WHAT IS NEEDED = What comes back must be the data itself, retyped exactly.

[DATA TO USE Boundary: Start]

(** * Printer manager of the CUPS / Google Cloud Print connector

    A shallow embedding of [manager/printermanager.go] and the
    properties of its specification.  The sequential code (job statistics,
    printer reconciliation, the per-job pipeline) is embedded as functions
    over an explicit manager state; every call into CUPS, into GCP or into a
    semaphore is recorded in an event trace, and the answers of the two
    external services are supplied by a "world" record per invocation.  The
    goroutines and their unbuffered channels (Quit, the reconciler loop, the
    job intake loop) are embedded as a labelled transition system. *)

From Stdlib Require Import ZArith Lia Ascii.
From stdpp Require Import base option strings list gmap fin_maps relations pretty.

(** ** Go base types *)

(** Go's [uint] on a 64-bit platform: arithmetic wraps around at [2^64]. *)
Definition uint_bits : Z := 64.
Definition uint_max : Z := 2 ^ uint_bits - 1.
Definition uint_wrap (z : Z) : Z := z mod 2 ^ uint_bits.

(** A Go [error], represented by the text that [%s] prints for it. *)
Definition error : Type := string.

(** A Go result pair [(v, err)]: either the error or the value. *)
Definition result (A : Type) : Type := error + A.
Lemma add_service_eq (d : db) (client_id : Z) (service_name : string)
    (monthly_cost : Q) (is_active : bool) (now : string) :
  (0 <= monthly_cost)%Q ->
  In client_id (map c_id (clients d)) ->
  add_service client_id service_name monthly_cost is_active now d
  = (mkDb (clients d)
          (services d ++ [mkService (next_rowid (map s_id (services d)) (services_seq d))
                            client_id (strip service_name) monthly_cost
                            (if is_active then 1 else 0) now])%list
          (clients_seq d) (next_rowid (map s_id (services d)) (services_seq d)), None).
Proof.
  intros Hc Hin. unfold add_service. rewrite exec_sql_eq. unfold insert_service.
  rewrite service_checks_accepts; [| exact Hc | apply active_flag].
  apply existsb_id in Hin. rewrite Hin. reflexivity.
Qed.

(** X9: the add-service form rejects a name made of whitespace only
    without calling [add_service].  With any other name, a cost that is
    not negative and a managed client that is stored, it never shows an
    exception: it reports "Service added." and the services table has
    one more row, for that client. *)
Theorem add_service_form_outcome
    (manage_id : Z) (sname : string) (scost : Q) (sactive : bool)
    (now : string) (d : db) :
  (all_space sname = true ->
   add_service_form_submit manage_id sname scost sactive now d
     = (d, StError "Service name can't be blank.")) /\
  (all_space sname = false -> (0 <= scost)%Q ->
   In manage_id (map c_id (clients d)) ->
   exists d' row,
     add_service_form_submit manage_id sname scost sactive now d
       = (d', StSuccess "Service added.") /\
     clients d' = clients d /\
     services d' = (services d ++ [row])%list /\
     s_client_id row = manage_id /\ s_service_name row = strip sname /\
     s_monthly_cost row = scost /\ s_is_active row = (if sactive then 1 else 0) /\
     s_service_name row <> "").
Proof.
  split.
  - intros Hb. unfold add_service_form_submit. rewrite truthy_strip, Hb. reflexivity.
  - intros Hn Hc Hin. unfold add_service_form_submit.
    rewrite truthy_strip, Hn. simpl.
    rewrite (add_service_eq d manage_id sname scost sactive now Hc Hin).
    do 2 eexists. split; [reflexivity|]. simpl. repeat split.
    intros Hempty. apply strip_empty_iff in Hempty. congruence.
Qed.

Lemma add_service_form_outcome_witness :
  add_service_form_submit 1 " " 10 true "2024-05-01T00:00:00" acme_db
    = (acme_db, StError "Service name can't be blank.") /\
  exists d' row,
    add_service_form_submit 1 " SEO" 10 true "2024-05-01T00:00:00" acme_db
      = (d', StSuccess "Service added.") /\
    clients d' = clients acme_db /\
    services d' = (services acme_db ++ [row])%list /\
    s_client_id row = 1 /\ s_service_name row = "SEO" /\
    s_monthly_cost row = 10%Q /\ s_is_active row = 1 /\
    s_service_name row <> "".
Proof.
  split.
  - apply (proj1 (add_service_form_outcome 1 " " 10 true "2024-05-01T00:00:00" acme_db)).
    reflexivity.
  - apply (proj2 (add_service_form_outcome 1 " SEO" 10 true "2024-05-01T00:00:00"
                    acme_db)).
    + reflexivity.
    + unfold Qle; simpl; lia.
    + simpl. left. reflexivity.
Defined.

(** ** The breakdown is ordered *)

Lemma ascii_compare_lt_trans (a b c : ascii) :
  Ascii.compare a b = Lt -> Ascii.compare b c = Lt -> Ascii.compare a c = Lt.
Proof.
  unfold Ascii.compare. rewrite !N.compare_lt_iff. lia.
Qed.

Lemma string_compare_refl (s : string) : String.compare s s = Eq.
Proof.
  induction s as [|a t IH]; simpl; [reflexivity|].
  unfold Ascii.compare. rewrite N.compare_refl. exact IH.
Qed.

[DATA TO USE Boundary: End]

ANSWER BOX =
(** * Printer manager of the CUPS / Google Cloud Print connector

    A shallow embedding of [manager/printermanager.go] and the
    properties of its specification.  The sequential code (job statistics,
    printer reconciliation, the per-job pipeline) is embedded as functions
    over an explicit manager state; every call into CUPS, into GCP or into a
    semaphore is recorded in an event trace, and the answers of the two
    external services are supplied by a "world" record per invocation.  The
    goroutines and their unbuffered channels (Quit, the reconciler loop, the
    job intake loop) are embedded as a labelled transition system. *)

From Stdlib Require Import ZArith Lia Ascii.
From stdpp Require Import base option strings list gmap fin_maps relations pretty.

(** ** Go base types *)

(** Go's [uint] on a 64-bit platform: arithmetic wraps around at [2^64]. *)
Definition uint_bits : Z := 64.
Definition uint_max : Z := 2 ^ uint_bits - 1.
Definition uint_wrap (z : Z) : Z := z mod 2 ^ uint_bits.

(** A Go [error], represented by the text that [%s] prints for it. *)
Definition error : Type := string.

(** A Go result pair [(v, err)]: either the error or the value. *)
Definition result (A : Type) : Type := error + A.
Lemma add_service_eq (d : db) (client_id : Z) (service_name : string)
    (monthly_cost : Q) (is_active : bool) (now : string) :
  (0 <= monthly_cost)%Q ->
  In client_id (map c_id (clients d)) ->
  add_service client_id service_name monthly_cost is_active now d
  = (mkDb (clients d)
          (services d ++ [mkService (next_rowid (map s_id (services d)) (services_seq d))
                            client_id (strip service_name) monthly_cost
                            (if is_active then 1 else 0) now])%list
          (clients_seq d) (next_rowid (map s_id (services d)) (services_seq d)), None).
Proof.
  intros Hc Hin. unfold add_service. rewrite exec_sql_eq. unfold insert_service.
  rewrite service_checks_accepts; [| exact Hc | apply active_flag].
  apply existsb_id in Hin. rewrite Hin. reflexivity.
Qed.

(** X9: the add-service form rejects a name made of whitespace only
    without calling [add_service].  With any other name, a cost that is
    not negative and a managed client that is stored, it never shows an
    exception: it reports "Service added." and the services table has
    one more row, for that client. *)
Theorem add_service_form_outcome
    (manage_id : Z) (sname : string) (scost : Q) (sactive : bool)
    (now : string) (d : db) :
  (all_space sname = true ->
   add_service_form_submit manage_id sname scost sactive now d
     = (d, StError "Service name can't be blank.")) /\
  (all_space sname = false -> (0 <= scost)%Q ->
   In manage_id (map c_id (clients d)) ->
   exists d' row,
     add_service_form_submit manage_id sname scost sactive now d
       = (d', StSuccess "Service added.") /\
     clients d' = clients d /\
     services d' = (services d ++ [row])%list /\
     s_client_id row = manage_id /\ s_service_name row = strip sname /\
     s_monthly_cost row = scost /\ s_is_active row = (if sactive then 1 else 0) /\
     s_service_name row <> "").
Proof.
  split.
  - intros Hb. unfold add_service_form_submit. rewrite truthy_strip, Hb. reflexivity.
  - intros Hn Hc Hin. unfold add_service_form_submit.
    rewrite truthy_strip, Hn. simpl.
    rewrite (add_service_eq d manage_id sname scost sactive now Hc Hin).
    do 2 eexists. split; [reflexivity|]. simpl. repeat split.
    intros Hempty. apply strip_empty_iff in Hempty. congruence.
Qed.

Lemma add_service_form_outcome_witness :
  add_service_form_submit 1 " " 10 true "2024-05-01T00:00:00" acme_db
    = (acme_db, StError "Service name can't be blank.") /\
  exists d' row,
    add_service_form_submit 1 " SEO" 10 true "2024-05-01T00:00:00" acme_db
      = (d', StSuccess "Service added.") /\
    clients d' = clients acme_db /\
    services d' = (services acme_db ++ [row])%list /\
    s_client_id row = 1 /\ s_service_name row = "SEO" /\
    s_monthly_cost row = 10%Q /\ s_is_active row = 1 /\
    s_service_name row <> "".
Proof.
  split.
  - apply (proj1 (add_service_form_outcome 1 " " 10 true "2024-05-01T00:00:00" acme_db)).
    reflexivity.
  - apply (proj2 (add_service_form_outcome 1 " SEO" 10 true "2024-05-01T00:00:00"
                    acme_db)).
    + reflexivity.
    + unfold Qle; simpl; lia.
    + simpl. left. reflexivity.
Defined.

(** ** The breakdown is ordered *)

Lemma ascii_compare_lt_trans (a b c : ascii) :
  Ascii.compare a b = Lt -> Ascii.compare b c = Lt -> Ascii.compare a c = Lt.
Proof.
  unfold Ascii.compare. rewrite !N.compare_lt_iff. lia.
Qed.

Lemma string_compare_refl (s : string) : String.compare s s = Eq.
Proof.
  induction s as [|a t IH]; simpl; [reflexivity|].
  unfold Ascii.compare. rewrite N.compare_refl. exact IH.
Qed.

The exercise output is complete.